DoubleTime · 31/01/2024 10:05

Hey OP, please don't beat yourself up. I agree with other posters that its probably down to kicking his drink and weed habit. One thing that should make you feel better though - if this is his new normal, the way that he now treats his partner, then he definitely knows that he was bad to you. He's not going to admit to you that he was wrong and now regrets it, but he clearly made some big changes after you kicked him into touch.

Deathraystare · 31/01/2024 18:03

@Riverlee ·

They’re in the honeymoon period.

Exactly what I thought! He will not be able to keep it up forever!

PyongyangKipperbang · 01/02/2024 00:50

She has a house and a car, presumably he has neither of these things.

So there is your answer. He darent put a foot wrong otherwise his easy ride will end. He will still be making sure that he gets all that he wants, he just may be doing it in a less overt way. Abusers dont stop abusing, but they do sometimes change the way they abuse.

And giving it headspace now means that you are allowing him to keep abusing you.

As the saying goes, if you meet one arsehole in a day its probably them thats the arsehole, if you keep meeting arseholes all day every day, then it may be you thats the arsehole.

Are you abused by everyone else in your life? No....thought not.

Damnedidont · 01/02/2024 01:01

I feel for you. It's very unfair. Maybe losing you was the wake-up call he needed. Far more likely he will eventually return to type . It must be so hard not to feel bitter. Especially as he is doing such a good job turning your dd against you. No words of wisdom I'm afraid. But lots of sympathy

Danlerl · 01/02/2024 01:08

His mask will soon slip. They cannot keep be the pretence firever

21seconds12 · 01/02/2024 07:37

Ah hello and thanks for posting some more on my thread. He has indeed started shouting at the new lady. He has also got himself a driving ban so who knows the amount of stress she is going through sadly. It will all be on her to fix. God I’m so glad none of that is my problem.

OP posts:
Thisisworsethananticpated · 01/02/2024 08:16

21seconds12 · 01/02/2024 07:37

Ah hello and thanks for posting some more on my thread. He has indeed started shouting at the new lady. He has also got himself a driving ban so who knows the amount of stress she is going through sadly. It will all be on her to fix. God I’m so glad none of that is my problem.

There you go
whikst we don’t wish Bad on anyone I’d say it’s clear that she will be handling some major crap

and a driving ban ? That’s major

bombastix · 01/02/2024 08:20

Leopards do not change their spots. It's a matter of when, not if. Be grateful there are no children involved.
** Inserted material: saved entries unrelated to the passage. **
(** The aggregate does not depend on the order in which the clients come. *)
Lemma aggregates_unique l a r : aggregates l a r ->
  forall l2 a2 r2, aggregates l2 a2 r2 -> l ≡ₚ l2 -> a = a2 /\ r = r2.
Proof.
  induction 1 as [|x|l m1 m2 l' a r Hp H1 H2 Ha IH]; intros l2 a2 r2 H Hl.
  - apply Permutation_nil in Hl as ->. inversion H as [| |? ? ? ? ? ? Hp']; [done|].
    by apply Permutation_nil_cons in Hp'.
  - apply Permutation_singleton_l in Hl as <-. inversion H as [| |? ? ? ? ? ? Hp']; [done|].
    apply Permutation_length in Hp'. done.
  - destruct H as [|y|l2 n1 n2 k b s Hq G1 G2 Hb].
    + symmetry in Hl. apply Permutation_nil in Hl as ->. by apply Permutation_nil_cons in Hp.
    + symmetry in Hl. apply Permutation_singleton_l in Hl as <-. apply Permutation_length in Hp. done.
    + assert (Hm1 : m1 = n1).
      { rewrite Forall_forall in H1, G1. apply Z.le_antisymm.
        - apply G1. rewrite <- Hl, Hp. set_solver.
        - apply H1. rewrite Hl, Hq. set_solver. }
      subst n1. assert (Hp2 : m2 :: l' ≡ₚ n2 :: k).
      { apply (Permutation_cons_inv (a:=m1)). by rewrite <- Hp, <- Hq. }
      assert (Hm2 : m2 = n2).
      { rewrite Forall_forall in H2, G2. apply Z.le_antisymm.
        - apply G2. rewrite <- Hp2. set_solver.
        - apply H2. rewrite Hp2. set_solver. }
      subst n2. apply Permutation_cons_inv in Hp2.
      destruct (IH _ _ _ Hb) as [-> ->]; [by constructor|done].
Qed.

(** Twice the aggregate and what is left of one demand are the sum of the
    demands. *)
Lemma aggregates_sum l a r : aggregates l a r -> 2 * a + r = sumZ l.
Proof.
  induction 1 as [|x|l m1 m2 l' a r Hp H1 H2 Ha IH]; cbn in *; [done|lia|].
  rewrite Hp. cbn. unfold sumZ in *. lia.
Qed.
Lemma moves_dec_no_block sc :
  pm_moves FreeRole t (Build_view PIdle true None false sc) ipa3_dec_client_disable_clks_no_block
    (Build_view PIdle false None false sc).
Proof.
  apply act_on_clk with
    (W := fun (b : bool) w => if b then w <| gcr := gcr w ∖ {[t]} |> else w <| gclaim := Some t |>)
    (g' := fun b : bool => Build_view PIdle (negb b) None (negb b) sc); [|by intros []|].
  - intros w c Hc Hv. assert (Ht : t ∈ gcr w) by (apply (view_credit FreeRole); by rewrite Hv).
    unfold atomic_dec_unless_one. destruct (Z.eqb_spec (cnt c) 1) as [E|E].
    + destruct (sole_vote t w c Hc Ht E) as [Ho Hcl].
      assert (Hn : gclaim w = None).
      { destruct Hcl as [|Hcl]; [done|]. apply (view_claimed FreeRole) in Hcl. by rewrite Hv in Hcl. }
      split; [by apply clk_inv_claim|]. split; [by apply guar_claim|]. by rewrite view_claim, Hv.
    + split; [apply clk_inv_sub; auto; apply (view_unclaimed FreeRole); by rewrite Hv|].
      split; [apply guar_cr_del|by rewrite view_cr_del, Hv].
  - intros []; [done|]. apply bind_ret_inv, act_hand_over; [done| |done].
    intros c _ E. unfold owed, b2z. cbn. rewrite E. lia.
Qed.

Lemma live_handle w s h p : pm_inv w s -> client_at s h = Some p -> p <> NULL_CLIENT -> p ∈ live.
Proof.
  intros Hi Hp Hne. rewrite <- (pi_live _ _ Hi). apply elem_of_dom.
  destruct (sh_client _ (pi_shape _ _ Hi) h p Hp) as [|(c&Hc&_)]; [done|by eauto].
Qed.
(** * Load-testing client of the message server: model and properties

    The program under study is [main.py]: a thread-per-connection load
    generator.  Worker threads talk to a TCP server and account for what
    happened in four module-level counters guarded by [stats_lock]; a
    monitor thread prints the counters; a controller starts the threads.

    The development has two layers.
    - The counters and their lock are modelled by a small-step machine in
      which every thread executes [update_stats] and [print_progress] one
      bytecode-sized step at a time (acquire, load, store, release), under
      an arbitrary schedule.
    - The workers and the controllers are modelled in a state-and-exception
      monad that follows Python's control flow ([try]/[except], [return],
      [break], [for], [while]); the answers of the network, of the clock
      and of [random.choice] come from an environment, and every external
      call is recorded in a trace. *)

From Stdlib Require Import ZArith Lia.
From stdpp Require Import list strings pretty.

Open Scope Z_scope.

(* ================================================================== *)
(** * Part I: definitions *)
(* ================================================================== *)

(** ** The shared statistics *)

(** The four module-level counters of [main.py] (lines 24-27). *)
Record Stats := mkStats {
  total_sent : Z;
  total_received : Z;
  failed_connections : Z;
  failed_sends : Z
}.

(** Their values when the module is loaded. *)
Definition stats0 : Stats := mkStats 0 0 0 0.

(** The keyword arguments of one call of [update_stats]; each defaults
    to 0. *)
Record Delta := mkDelta {
  d_sent : Z;
  d_received : Z;
  d_failed_conn : Z;
  d_failed_send : Z
}.

(** [update_stats], read as one indivisible action: the body of the
    [with stats_lock:] block. *)
Definition update_stats (d : Delta) (s : Stats) : Stats :=
  mkStats (total_sent s + d_sent d)
          (total_received s + d_received d)
          (failed_connections s + d_failed_conn d)
          (failed_sends s + d_failed_send d).

(** The counters by name, in the order in which [update_stats] touches
    them. *)
Inductive field := F_sent | F_received | F_failed_conn | F_failed_send.

Definition get_field (f : field) (s : Stats) : Z :=
  match f with
  | F_sent => total_sent s
  | F_received => total_received s
  | F_failed_conn => failed_connections s
  | F_failed_send => failed_sends s
  end.

Definition set_field (f : field) (v : Z) (s : Stats) : Stats :=
  match f with
  | F_sent => mkStats v (total_received s) (failed_connections s) (failed_sends s)
  | F_received => mkStats (total_sent s) v (failed_connections s) (failed_sends s)
  | F_failed_conn => mkStats (total_sent s) (total_received s) v (failed_sends s)
  | F_failed_send => mkStats (total_sent s) (total_received s) (failed_connections s) v
  end.

Definition delta_field (f : field) (d : Delta) : Z :=
  match f with
  | F_sent => d_sent d
  | F_received => d_received d
  | F_failed_conn => d_failed_conn d
  | F_failed_send => d_failed_send d
  end.

Definition field_index (f : field) : nat :=
  match f with
  | F_sent => 0 | F_received => 1 | F_failed_conn => 2 | F_failed_send => 3
  end%nat.

(** ** The lock machine *)

(** What a thread does to the shared counters: calls of [update_stats]
    and of [print_progress]. *)
Inductive op :=
| OpUpdate (d : Delta)
| OpPrint.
These men are crap; but they are very good at telling and showing women want they want to hear, and charm at the outset.

bombastix · 01/02/2024 08:22

Sorry I see you share a child. Protect her too if you can. These men don't usually care much for the daughters either and he has abused her too.
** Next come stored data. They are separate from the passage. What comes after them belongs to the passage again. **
(** *** Every verdict *)

(** C8. Whatever the request, malformed bodies included, a verdict the
    handler produces has a non-empty reason when it denies and an empty
    reason when it allows. *)
Theorem denial_carries_reason req w allowed reason :
  verdict (webhookHandler req w).1 = Some (allowed, reason) →
  (allowed = false → reason ≠ "") ∧ (allowed = true → reason = "").
Proof.
  unfold webhookHandler.
  case_bool_decide; [done|].
  case_bool_decide; [done|].
  destruct (Body req) as [admReview|err].
  2:{ simpl. intros [= <- <-]. split; [|done]. intros _. done. }
  destruct (Request admReview) as [request|]; [|done].
  unfold bind at 1, readAdmitAll at 1.
  destruct (admitAll w).
  { simpl. intros [= <- <-]. done. }
  case_bool_decide.
  { simpl. intros [= <- <-]. done. }
  case_bool_decide.
  { simpl. intros [= <- <-]. done. }
  unfold bind at 1, getNamespace at 1.
  destruct (Namespaces_Get (clientset w) (Name request)) as [namespace|err].
  2:{ destruct (NotFound err); simpl; intros [= <- <-]; done. }
  destruct (bypassed namespace).
  { simpl. intros [= <- <-]. done. }
  unfold bind. rewrite validateNamespaceDeletion_census. cbv zeta.
  rewrite describe_spec.
  generalize (census (Name request)
                (queriesOf (clientset (record (GetNamespace (Name request)) w)) monitored)).
  intros result.
  destruct (nonEmptyKinds result), (failedKinds result); simpl;
    intros [= <- <-]; split; try done; intros _.
  all: try (rewrite append_nil_l).
  all: try (apply append_nonempty_l; done).
  all: apply append_nonempty_r; done.
Qed.

Lemma denial_carries_reason_witness :
  (false = false →
   "Failed to decode the request body json into an AdmissionReview resource: unexpected EOF" ≠ "") ∧
  (false = true →
   "Failed to decode the request body json into an AdmissionReview resource: unexpected EOF" = "").
Proof.
  apply (denial_carries_reason undecodablePost (world false)). reflexivity.
Defined.

(** A body that decodes into a review without a request makes the
    handler dereference nil before any verdict is written. *)
Example emptyObject_no_verdict :
  webhookHandler emptyObjectPost (world false) = (NilDereference, world false).
Proof. reflexivity. Qed.

(** The annotation value is compared as a string: "True" does not
    bypass the census. *)
Example bypass_is_case_sensitive :
  ∃ reason, verdict (webhookHandler (deleteOf "ns7") (world false)).1
            = Some (false, reason) ∧ occursIn "pods(1)" reason.
Proof.
  eexists. split; [vm_compute; reflexivity|].
  exists "The namespace ns7 you are trying to remove contains one or more of these resources: [". eexists. reflexivity.
Qed.

(** *** Determinism *)

Lemma census_ext cs1 cs2 namespace tbl :
  (∀ c, c ∈ listCalls tbl namespace → answer cs1 c = answer cs2 c) →
  census namespace (queriesOf cs1 tbl) = census namespace (queriesOf cs2 tbl).
Proof.
  induction tbl as [|[kind r] tbl IH]; intros Hagree; simpl; [done|].
  assert (List cs1 r namespace = List cs2 r namespace) as Hlist.
  { assert (answer cs1 (ListItems r namespace) = answer cs2 (ListItems r namespace)) as Ha.
    { apply Hagree. simpl. apply elem_of_cons. by left. }
    by injection Ha. }
  unfold countQuery at 1 2. rewrite Hlist, IH; [done|].
  intros c Hc. apply Hagree. simpl. apply elem_of_cons. by right.
Qed.

Ltac world_simpl :=
  cbn [admitAll clientset issued record recordAll fst snd app].

Lemma handler_run req w :
  webhookHandler req w =
  ((decision req (admitAll w) (clientset w)).1,
   recordAll (decision req (admitAll w) (clientset w)).2 w).
Proof.
  unfold decision, webhookHandler, bind, readAdmitAll, getNamespace, ret.
  case_bool_decide; [by rewrite recordAll_nil|].
  case_bool_decide; [by rewrite recordAll_nil|].
  destruct (Body req) as [admReview|err]; [|by rewrite recordAll_nil].
  destruct (Request admReview) as [request|]; [|by rewrite recordAll_nil].
  world_simpl.
  destruct (admitAll w); [by rewrite recordAll_nil|].
  case_bool_decide; [by rewrite recordAll_nil|].
  case_bool_decide; [by rewrite recordAll_nil|].
  world_simpl.
  destruct (Namespaces_Get (clientset w) (Name request)) as [namespace|err].
  2:{ by destruct (NotFound err). }
  destruct (bypassed namespace); [done|].
  rewrite !validateNamespaceDeletion_census. cbv zeta. world_simpl.
  generalize (census (Name request) (queriesOf (clientset w) monitored)).
  intros result.
  destruct (describe _ _ _); unfold recordAll; world_simpl;
    by rewrite <- app_assoc.
Qed.

Lemma newCalls_decision req w :
  newCalls req w = (decision req (admitAll w) (clientset w)).2.
Proof.
  unfold newCalls. rewrite handler_run. world_simpl.
  by rewrite drop_app_length.
Qed.

Lemma decision_agree req flag cs1 cs2 :
  (∀ c, c ∈ (decision req flag cs1).2 → answer cs1 c = answer cs2 c) →
  decision req flag cs1 = decision req flag cs2.
Proof.
  unfold decision, webhookHandler, bind, readAdmitAll, getNamespace, ret.
  case_bool_decide; [done|].
  case_bool_decide; [done|].
  destruct (Body req) as [admReview|err]; [|done].
  destruct (Request admReview) as [request|]; [|done].
  world_simpl.
  destruct flag; [done|].
  case_bool_decide; [done|].
  case_bool_decide; [done|].
  world_simpl. intros Hagree.
  assert (Namespaces_Get cs1 (Name request) = Namespaces_Get cs2 (Name request))
    as Hget.
  { assert (answer cs1 (GetNamespace (Name request))
            = answer cs2 (GetNamespace (Name request))) as Ha; [|by injection Ha].
    apply Hagree.
    destruct (Namespaces_Get cs1 (Name request)) as [namespace|err].
    2:{ destruct (NotFound err); world_simpl; apply elem_of_cons; by left. }
    destruct (bypassed namespace); [world_simpl; apply elem_of_cons; by left|].
    rewrite validateNamespaceDeletion_census. cbv zeta.
    destruct (describe _ _ _); world_simpl; apply elem_of_cons; by left. }
  rewrite <- Hget.
  destruct (Namespaces_Get cs1 (Name request)) as [namespace|err]. 2:{ by destruct (NotFound err). }
  destruct (bypassed namespace); [done|].
  rewrite !validateNamespaceDeletion_census in *. cbv zeta in *.
  cbn [admitAll clientset issued record recordAll fst snd app] in *.
  rewrite <- (census_ext cs1 cs2 (Name request) monitored).
  - by destruct (describe _ _ _).
  - intros c Hc. apply Hagree.
    destruct (describe _ _ _); cbn [issued snd]; apply elem_of_cons; by right.
Qed.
21seconds12 · 01/02/2024 08:37

@bombastix its difficult because his need to come across as the innocent party is much stronger then protecting her mental health. She is struggling with her big emotions atm and the school are getting some help in to assess her for more support. I’ve told him as I have to being the resident parent but he is more concerned with it all being my fault, which is no help to her whatsoever. There is fault on both sides. Although I didn’t know and didn’t purposefully allow it I was the other half of a toxic relationship. Fault doesn’t help her so I try not to dwell but teach her the things I’ve learned. Behaviour is the symptom of something and I know she struggles.